(Beginning of Provided records)
(** A sub-property (a CSS property such as [marginTop]) belongs to one
    entry of the table only and is not the name of an entry; the entries
    that have sub-properties have four of them, which differ and map to
    sides or corners that differ. *)
Theorem sub_properties_unambiguous n1 e1 sub :
  Constants.__EXPERIMENTAL_STYLE_PROPERTY !! n1 = Some e1 →
  sub ∈ Constants.sub_properties e1 →
  (∀ n2 e2, Constants.__EXPERIMENTAL_STYLE_PROPERTY !! n2 = Some e2 →
            sub ∈ Constants.sub_properties e2 → n1 = n2)
  ∧ Constants.__EXPERIMENTAL_STYLE_PROPERTY !! sub = None
  ∧ length (Constants.sub_properties e1) = 4%nat
  ∧ NoDup (Constants.sub_properties e1)
  ∧ NoDup (Constants.targets e1).
Proof.
  intros H1%elem_of_list_to_map_2 Hsub.
  pose proof entries_sub_properties_shape as Hshape.
  rewrite Forall_forall in Hshape.
  destruct (Hshape _ H1) as (Hnd & Hnt & Hfresh & Hlen). simpl in *.
  split_and!; [| | |done|done].
  - intros n2 e2 H2%elem_of_list_to_map_2 Hsub2.
    pose proof entries_sub_properties_distinct as Hall.
    rewrite Forall_forall in Hall. specialize (Hall _ H1).
    rewrite Forall_forall in Hall. specialize (Hall _ H2).
    rewrite Forall_forall in Hall. by apply (Hall sub).
  - apply not_elem_of_list_to_map_1.
    rewrite Forall_forall in Hfresh. by apply Hfresh.
  - destruct Hlen as [Hnone|Hlen]; [|done].
    unfold Constants.sub_properties in Hsub. rewrite Hnone in Hsub.
    by apply elem_of_nil in Hsub.
Qed.

(** The presets generate names that do not collide: no two presets share
    their path in the settings, their value key or the infix of their CSS
    variables, and no class suffix is used twice, within a preset or by two
    of them. *)
Theorem preset_metadata_distinct :
  NoDup (Constants.path <$> Constants.__EXPERIMENTAL_PRESET_METADATA)
  ∧ NoDup (Constants.valueKey <$> Constants.__EXPERIMENTAL_PRESET_METADATA)
  ∧ NoDup (Constants.cssVarInfix <$> Constants.__EXPERIMENTAL_PRESET_METADATA)
  ∧ NoDup (Constants.classSuffix
             <$> (Constants.__EXPERIMENTAL_PRESET_METADATA
                    ≫= Constants.classes)).
Proof. split_and!; by_evaluation. Qed.

(** An element of [__EXPERIMENTAL_ELEMENTS] is told by its selector, and
    the table of style properties only stores values under elements that
    are declared there: a storage path that starts with [elements] goes on
    with the name of one of them. *)
Theorem elements_declared :
  (∀ k1 k2 selector,
     Constants.__EXPERIMENTAL_ELEMENTS !! k1 = Some selector →
     Constants.__EXPERIMENTAL_ELEMENTS !! k2 = Some selector →
     k1 = k2)
  ∧ (∀ name_ e k rest,
       Constants.__EXPERIMENTAL_STYLE_PROPERTY !! name_ = Some e →
       Constants.value e = "elements" :: k :: rest →
       is_Some (Constants.__EXPERIMENTAL_ELEMENTS !! k)).
Proof.
  split.
  - intros k1 k2 selector H1%elem_of_list_to_map_2 H2%elem_of_list_to_map_2.
    assert (Forall (λ p1, Forall (λ p2, p1.2 = p2.2 → p1.1 = p2.1)
              Constants.element_entries) Constants.element_entries) as Hall
      by by_evaluation.
    rewrite Forall_forall in Hall. specialize (Hall _ H1).
    rewrite Forall_forall in Hall. by specialize (Hall _ H2 eq_refl).
  - intros name_ e k rest He%elem_of_list_to_map_2 Hpath.
    pose proof entries_elements_declared as Hall.
    rewrite Forall_forall in Hall. specialize (Hall _ He k). cbn [snd] in Hall.
    rewrite Hpath in Hall. specialize (Hall eq_refl eq_refl).
    apply list_elem_of_fmap in Hall as ([k' selector] & -> & Hin).
    exists selector. apply elem_of_list_to_map_1; [by_evaluation|done].
Qed.

(** ** The further properties at sample inputs *)

Lemma panel_children_enabled_witness :
  ∃ el,
    DimensionsPanel "web" (supports CUndefined)
      enabled_feature disabled_feature enabled_feature disabled_feature
      sample_props = Some el
    ∧ item_children <$> panel_children el = [HeightEdit; MarginEdit].
Proof.
  eexists. split; [reflexivity|].
  rewrite (panel_children_enabled "web" (supports CUndefined)
             enabled_feature disabled_feature enabled_feature disabled_feature
             sample_props _ eq_refl).
  reflexivity.
Defined.

Lemma panel_never_empty_witness :
  ∃ el,
    DimensionsPanel "web" (supports CUndefined)
      enabled_feature disabled_feature enabled_feature disabled_feature
      sample_props = Some el
    ∧ panel_children el ≠ []
    ∧ (length (panel_children el) ≤ 4)%nat
    ∧ NoDup (item_label <$> panel_children el).
Proof.
  eexists. split; [reflexivity|].
  apply (panel_never_empty "web" (supports CUndefined)
           enabled_feature disabled_feature enabled_feature disabled_feature
           sample_props).
  reflexivity.
Defined.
(End of Provided records)
• _Exercise directions_: Reply with the number of lines in the data above that contain "Hnone", and with nothing else.

• _Exercise response_: 2